New technique identifies important mutations behind Lynch syndrome
Colorectal cancer is the third most common form of cancer. While 90% of cases are in people older than 50, there is an as-yet unexplained rising incidence in younger people.
Family history ranks high among risk factors for developing colorectal cancer, and people with such a history are often advised to get more frequent screening tests or start screening sooner than the recommended age of 45 years old. Those with a family history of cancer often seek out genetic tests to look for mutations linked to cancer risk. However, those tests don't always provide helpful information.
In a new paper in the American Journal of Human Genetics, Jacob Kitzman, Ph.D., of the Department of Human Genetics at Michigan Medicine, and a team of collaborators describe a method for screening so-called genetic variants of uncertain significance in the hopes of identifying those mutations that could cause disease.
To do this, they used a genetic condition called Lynch syndrome, also known as hereditary non-polyposis colorectal cancer. Like BRCA1, a gene known to cause certain breast cancers, there are a handful of genes behind Lynch syndrome that have been well described. However, "there's a whole universe of possible genetic variants that can occur in genes associated with Lynch syndrome that we basically know nothing about," says Kitzman.
Because most mutations are rare in the human population, it can be difficult to tell if any particular one is problematic. And studying one variant in a lab at a time takes a lot of time—often too much to be useful for making clinical decisions.
Using a technique called deep mutational scanning, the research team set out to measure the impact of mutations in the gene MSH2, which when mutated, is one major cause of Lynch syndrome.
"The key advance is rather than doing one mutation at a time, we did it in a pooled format which allowed us to test about 18,000 mutations in a single batch," says Kitzman.
Using CRISPR-Cas technology, they deleted the normal copy of MSH2 from human cells, and replaced it with library of every possible mutation in the MSH2 gene. This created a mix of cells where each cell carried a unique MSH2 mutation. This population of cells was treated with a drug known as 6-thioguanine, a chemotherapy that killed only the cells that had a functional variant of MSH2.

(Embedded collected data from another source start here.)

(* ===== verification/MkfsImage.v ===== *)
(** How [iappend] (mkfs.c) lays the blocks of a file out in the image. *)

From stdpp Require Import functions.
From S2P Require Import Prelude Machine CString Bio Fs Bytes FsRead Mkfs MkfsSpec.

(** ** Blocks of files *)

(** What a block of the data area holds: block [f] of file [n], its singly or
    doubly indirect block, or table [i] below the latter. *)
Inductive role :=
| Data (n f : Z)
| Ind (n : Z)
| DInd (n : Z)
| DInd2 (n i : Z).

#[global] Instance role_eq_dec : EqDecision role.
Proof. solve_decision. Defined.

Definition owner (r : role) : Z :=
  match r with Data n _ | Ind n | DInd n | DInd2 n _ => n end.

Definition valid (r : role) : Prop :=
  match r with Data _ f => 0 ≤ f < MAXFILE | DInd2 _ i => 0 ≤ i < 256 | _ => True end.

Definition is_ptr (r : role) : Prop :=
  match r with Data _ _ => False | _ => True end.

(** The block that word [i] of an indirect block points to. *)
Definition child (p : role) (i : Z) : role :=
  match p with
  | Ind n => Data n (11 + i)
  | DInd n => DInd2 n i
  | DInd2 n k => Data n (267 + 256 * k + i)
  | Data n f => Data n f
  end.

(** The block that entry [i] of [addrs] points to. *)
Definition slot_role (n : Z) (i : nat) : role :=
  if (i <? 11)%nat then Data n (Z.of_nat i) else if (i =? 11)%nat then Ind n else DInd n.

Lemma child_inj p p' i i' :
  is_ptr p → is_ptr p' → valid p → valid p' → 0 ≤ i < 256 → 0 ≤ i' < 256 → child p i = child p' i' → p = p' ∧ i = i'.
Proof.
  destruct p, p'; simpl; intros Hp Hp' Hv Hv' Hi Hi' Heq; try done; injection Heq as; subst; split; f_equal; lia.
Qed.

Lemma child_not_slot p i n k : is_ptr p → valid p → 0 ≤ i → (k < 13)%nat → child p i ≠ slot_role n k.
Proof.
  intros Hp Hv Hi Hk Heq. unfold slot_role in Heq.
  destruct (Nat.ltb_spec k 11); [|destruct (Nat.eqb_spec k 11)];
    destruct p; simpl in *; try done; injection Heq as; lia.
Qed.

Lemma slot_role_inj n n' i i' :
  (i < 13)%nat → (i' < 13)%nat → slot_role n i = slot_role n' i' → n = n' ∧ i = i'.
Proof.
  unfold slot_role. intros Hi Hi'. destruct (Nat.ltb_spec i 11), (Nat.ltb_spec i' 11), (Nat.eqb_spec i 11), (Nat.eqb_spec i' 11);
    intros Heq; try discriminate; injection Heq as; subst; split; lia.
Qed.

Lemma MAXFILE_val : MAXFILE = 65803.
Proof. done. Qed.

Lemma valid_child p i : is_ptr p → valid p → 0 ≤ i < 256 → valid (child p i).
Proof. destruct p; simpl; rewrite ?MAXFILE_val; intros; try done; lia. Qed.

Lemma valid_slot n i : (i < 13)%nat → valid (slot_role n i).
Proof.
  intros Hi. unfold slot_role. destruct (Nat.ltb_spec i 11); [simpl; rewrite MAXFILE_val; lia|].
  by destruct (i =? 11)%nat.
Qed.

Lemma owner_child p i : owner (child p i) = owner p.
Proof. by destruct p. Qed.

Lemma owner_slot n i : owner (slot_role n i) = n.
Proof. unfold slot_role. by repeat case_match. Qed.

(** ** Layouts *)

(** Blocks, without the pointers: [L] gives the address of every allocated
    block, [cont] the contents of the files below inode [fi]. *)
Record core (m : gmap Z (list Z)) (fb : Z) (L : role → Z) (cont : Z → list Z) (fi : Z) : Prop := {
  co_block b : 0 ≤ b < FSSIZE → ∃ d, m !! b = Some d ∧ length d = 1024%nat;
  co_fb : nmeta ≤ fb ≤ FSSIZE;
  co_fresh b : fb ≤ b < FSSIZE → m !! b = Some zeroes;
  co_valid r : L r ≠ 0 → valid r ∧ 0 < owner r < fi ∧ nmeta ≤ L r < fb;
  co_inj r r' : L r ≠ 0 → L r = L r' → r = r';
  co_parent p i : is_ptr p → valid p → 0 ≤ i < 256 → L (child p i) ≠ 0 → L p ≠ 0;
  co_data n f : L (Data n f) ≠ 0 → m !! L (Data n f) = Some (chunk (cont n) f);
  co_cover n f : 0 ≤ f → 0 < n < fi → L (Data n f) = 0 → Z.of_nat (length (cont n)) ≤ f * BSIZE;
}.

(** The pointers, in the inodes [dins] and in the indirect blocks. *)
Record ptrs (m : gmap Z (list Z)) (L : role → Z) (dins : Z → dinode) (fi : Z) : Prop := {
  pt_len n : 0 < n < fi → length (daddrs (dins n)) = 13%nat;
  pt_direct n i : 0 < n < fi → (i < 13)%nat → daddrs (dins n) !! i = Some (L (slot_role n i));
  pt_word p i d : is_ptr p → L p ≠ 0 → 0 ≤ i < 256 → m !! L p = Some d → word_at d i = L (child p i);
}.
(* ===== verification/MkfsReads.v ===== *)
(** What the kernel reads from the image that mkfs builds. *)

From stdpp Require Import functions.
From S2P Require Import Prelude Machine CString Bio Fs Bytes FsRead Mkfs MkfsSpec MkfsImage MkfsBuild.

(** ** Reading a laid-out file *)

(** The disk that has the image. *)
Definition disk_of (s : mkstate) (b : Z) : list Z := default [] (img s !! b).

Section File.
Context (s : mkstate) (L : role → Z) (dins : Z → dinode) (cont : Z → list Z) (n : Z) (x : inode).
Context (Hl : laid s L dins cont) (Hn : 0 < n < freeinode s) (Hx : addrs x = daddrs (dins n)).

Let dk : Z → list Z := disk_of s.

Lemma slot_addr i : (i < 13)%nat → default 0 (addrs x !! i) = L (slot_role n i).
Proof. intros Hi. rewrite Hx, (pt_direct _ _ _ _ (proj2 Hl) n i Hn Hi). done. Qed.

Lemma ptr_word p i : is_ptr p → 0 ≤ i < 256 → L (child p i) ≠ 0 → valid p →
  L p ≠ 0 ∧ word_at (dk (L p)) i = L (child p i).
Proof.
  intros Hp Hi Hnz Hv. destruct Hl as [Hco Hpt].
  assert (Hpn : L p ≠ 0) by (by apply (co_parent _ _ _ _ _ Hco p i)). split; [done|].
  destruct (addr_block _ _ _ _ _ Hco p Hpn) as (d & Hd & _). unfold dk, disk_of. rewrite Hd.
  by apply (pt_word _ _ _ _ Hpt).
Qed.

(** [bmap] finds the block that the layout gives. *)
Lemma block_addr_laid f : L (Data n f) ≠ 0 → block_addr dk x f = L (Data n f).
Proof.
  intros Hnz. destruct (co_valid _ _ _ _ _ (proj1 Hl) _ Hnz) as (Hv & _ & _). simpl in Hv. rewrite MAXFILE_val in Hv.
  unfold block_addr. change NDIRECT with 11. change NINDIRECT with 256.
  destruct (Z.ltb_spec f 11) as [Hd|Hd].
  { rewrite slot_addr by lia. f_equal. unfold slot_role. rewrite (proj2 (Nat.ltb_lt _ _)) by lia. f_equal. lia. }
  destruct (Z.ltb_spec (f - 11) 256) as [Hi|Hi].
  { rewrite slot_addr by lia. change (slot_role n 11) with (Ind n).
    assert (Ec : Data n f = child (Ind n) (f - 11)) by (simpl; f_equal; lia). rewrite Ec in *.
    destruct (ptr_word (Ind n) (f - 11)) as [H1 H2]; try done; [lia|]. by rewrite (proj2 (Z.eqb_neq _ _)). }
  rewrite slot_addr by lia. change (slot_role n 12) with (DInd n).
  set (k := (f - 11 - 256) / 256). set (j := (f - 11 - 256) mod 256).
  assert (Hk : 0 ≤ k < 256 ∧ 0 ≤ j < 256 ∧ f = 267 + 256 * k + j) by (subst k j; dlia).
  assert (Ec : Data n f = child (child (DInd n) k) j) by (simpl; f_equal; lia). rewrite Ec in *.
  destruct (ptr_word (child (DInd n) k) j) as [H1 H2]; try done; [lia|simpl; lia|].
  destruct (ptr_word (DInd n) k) as [H3 H4]; try done; [lia|].
  rewrite (proj2 (Z.eqb_neq (L (DInd n)) 0)), H4, (proj2 (Z.eqb_neq (L (child (DInd n) k)) 0)) by done. done.
Qed.

Context (Hfull : full L n (Z.of_nat (blocks (length (cont n))))).

Lemma has_block f : 0 ≤ f → f < Z.of_nat (blocks (length (cont n))) → L (Data n f) ≠ 0.
Proof. intros H0 Hf. by apply Hfull. Qed.

Lemma content_laid off :
  0 ≤ off → off / BSIZE < Z.of_nat (blocks (length (cont n))) → content dk x off = default 0 (cont n !! Z.to_nat off).
Proof.
  intros H0 Hoff. unfold content. assert (Hf : 0 ≤ off / BSIZE) by (unfold BSIZE; dlia).
  pose proof (has_block _ Hf Hoff) as Hnz. rewrite block_addr_laid by done. unfold dk, disk_of.
  rewrite (co_data _ _ _ _ _ (proj1 Hl)) by done. simpl (default [] _). rewrite chunk_lookup by (unfold BSIZE; dlia).
  simpl. do 2 f_equal. unfold BSIZE. dlia.
Qed.

Lemma contents_laid :
  contents dk x 0 (Z.of_nat (length (cont n))) = cont n.
Proof.
  apply list_eq_same_length with (n := length (cont n)); [done|unfold contents; rewrite length_fmap, length_seqZ; lia|].
  intros i a c Hi Ha Hc. unfold contents in Ha. rewrite list_lookup_fmap, lookup_seqZ_lt in Ha by lia.
  injection Ha as <-. rewrite content_laid; [by rewrite Z.add_0_l, Nat2Z.id, Hc|lia|].
  rewrite blocks_Z. unfold BSIZE. dlia.
Qed.

Lemma file_ok_laid :
  idev x = ROOTDEV → 0 ≤ isize x ≤ Z.of_nat (blocks (length (cont n))) * BSIZE → isize x ≤ MAXFILE * BSIZE → file_ok dk x.
Proof.
  intros Hdev Hsz Hmax. split; [done|lia|..]; intros bn H0 Hbn;
    assert (Hlt : bn < Z.of_nat (blocks (length (cont n)))) by (unfold BSIZE in *; lia);
    pose proof (has_block bn H0 Hlt) as Hnz; rewrite block_addr_laid by done; [done|].
  destruct (addr_block _ _ _ _ _ (proj1 Hl) _ Hnz) as (d & Hd & Hlen). unfold dk, disk_of. by rewrite Hd.
Qed.

End File.

(** ** The bitmap *)

Lemma length_set_bit d i : length (set_bit d i) = length d.
Proof. apply length_insert. Qed.

Definition bit_of (d : list Z) (i : Z) : bool := Z.testbit (default 0 (d !! Z.to_nat (i / 8))) (i mod 8).

Lemma bit_of_set d i j :
  0 ≤ i → 0 ≤ j → i / 8 < Z.of_nat (length d) → bit_of (set_bit d i) j = (bool_decide (j = i) || bit_of d j).
Proof.
  intros Hi Hj Hlen. unfold bit_of, set_bit. destruct (decide (j / 8 = i / 8)) as [Heq|Hne].
  - rewrite Heq, list_lookup_insert_eq by (by dlia). simpl (default _ (Some _)). rewrite Z.lor_spec, orb_comm. f_equal.
    assert (Ht : 0 ≤ j mod 8 ∧ 0 ≤ i mod 8) by dlia. rewrite Z.shiftl_spec by lia.
    case_bool_decide as Hji; [subst; by rewrite Z.sub_diag|].
    destruct (decide (j mod 8 < i mod 8)); [by rewrite Z.testbit_neg_r by lia|].
    apply (Z.bits_above_log2 1); simpl; dlia.
  - rewrite list_lookup_insert_ne by dlia. rewrite bool_decide_eq_false_2 by congruence. done.
Qed.

Lemma bitmap_fold used b k d :
  length d = 1024%nat → 0 ≤ k ≤ BPB →
  let d' := foldl (λ d i, if b * BPB + i <? used then set_bit d i else d) d (seqZ 0 k) in
  length d' = 1024%nat ∧
  ∀ j, 0 ≤ j < BPB → bit_of d' j = (bool_decide (j < k) && (b * BPB + j <? used)) || bit_of d j.
Proof.
  intros Hd [Hk Hmax]. revert Hmax. pattern k. apply natlike_ind; [|clear k Hk; intros k Hk IH Hmax|done].
  { intros _. split; [done|]. intros j Hj. by rewrite bool_decide_eq_false_2 by lia. }
  destruct IH as [Hl Hbits]; [lia|]. rewrite <- Z.add_1_r, seqZ_app, foldl_app by lia. cbn [seqZ].
  set (d' := foldl _ d (seqZ 0 k)) in *. change (seqZ (0 + k) 1) with [0 + 0 + k]. cbn [foldl]. rewrite !Z.add_0_l.
  assert (Hjk : ∀ j, bool_decide (j < k + 1) = bool_decide (j = k) || bool_decide (j < k)).
  { intros j. repeat case_bool_decide; simpl; try done; lia. }
  destruct (b * BPB + k <? used) eqn:Eu.
  - rewrite length_set_bit. split; [done|]. intros j Hj. change BPB with 8192 in *.
    rewrite bit_of_set, Hbits, Hjk by (try lia; dlia). destruct (decide (j = k)) as [->|Hne].
    + by rewrite Eu, (bool_decide_eq_true_2 (k = k)).
    + by rewrite (bool_decide_eq_false_2 (j = k)).
  - split; [done|]. intros j Hj. rewrite Hbits, Hjk by done. destruct (decide (j = k)) as [->|Hne].
    + by rewrite Eu, !andb_false_r.
    + by rewrite (bool_decide_eq_false_2 (j = k)).
Qed.

Lemma bit_of_zeroes j : bit_of (replicate (Z.to_nat BSIZE) 0) j = false.
Proof.
  unfold bit_of. destruct (_ !! _) as [c|] eqn:E; simpl; [|apply Z.testbit_0_l].
  apply lookup_replicate in E as [-> _]. apply Z.testbit_0_l.
Qed.

Lemma bitmap_block_bits used b j : 0 ≤ j < BPB → bit_of (bitmap_block used b) j = (b * BPB + j <? used).
Proof.
  intros Hj. destruct (bitmap_fold used b BPB (replicate (Z.to_nat BSIZE) 0)) as [_ Hb]; [done|unfold BPB, BSIZE; lia|].
  unfold bitmap_block. rewrite Hb, bit_of_zeroes, orb_false_r by done. by rewrite bool_decide_eq_true_2 by lia.
Qed.

Lemma length_bitmap_block used b : length (bitmap_block used b) = 1024%nat.
Proof.
  destruct (bitmap_fold used b BPB (replicate (Z.to_nat BSIZE) 0)) as [Hl _]; [done|unfold BPB, BSIZE; lia|done].
Qed.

The counterintuitive idea, notes Kitzman, is that the surviving cells are the ones without functioning MSH2—which are the ones with mutations that are most likely to be disease-causing.
"We were basically trying to sit down and make the mutations we could so they could serve as a reference for ones that are newly seen or are amongst the thousands of variants of unknown significance identified in people from clinical testing," says Kitzman. "Until now, geneticists could not be sure whether these are benign or pathogenic."
The hope is that, with other patient-specific information, some of these variants may be able to be reclassified, and those people notified that they should undergo more intense screening.
Says Kitzman, "One of the next areas that will need some focus in the field of human genetics is to create these sorts of maps for many different genes where there is a clinical connection, so we can be more predictive when variants are found in an individual."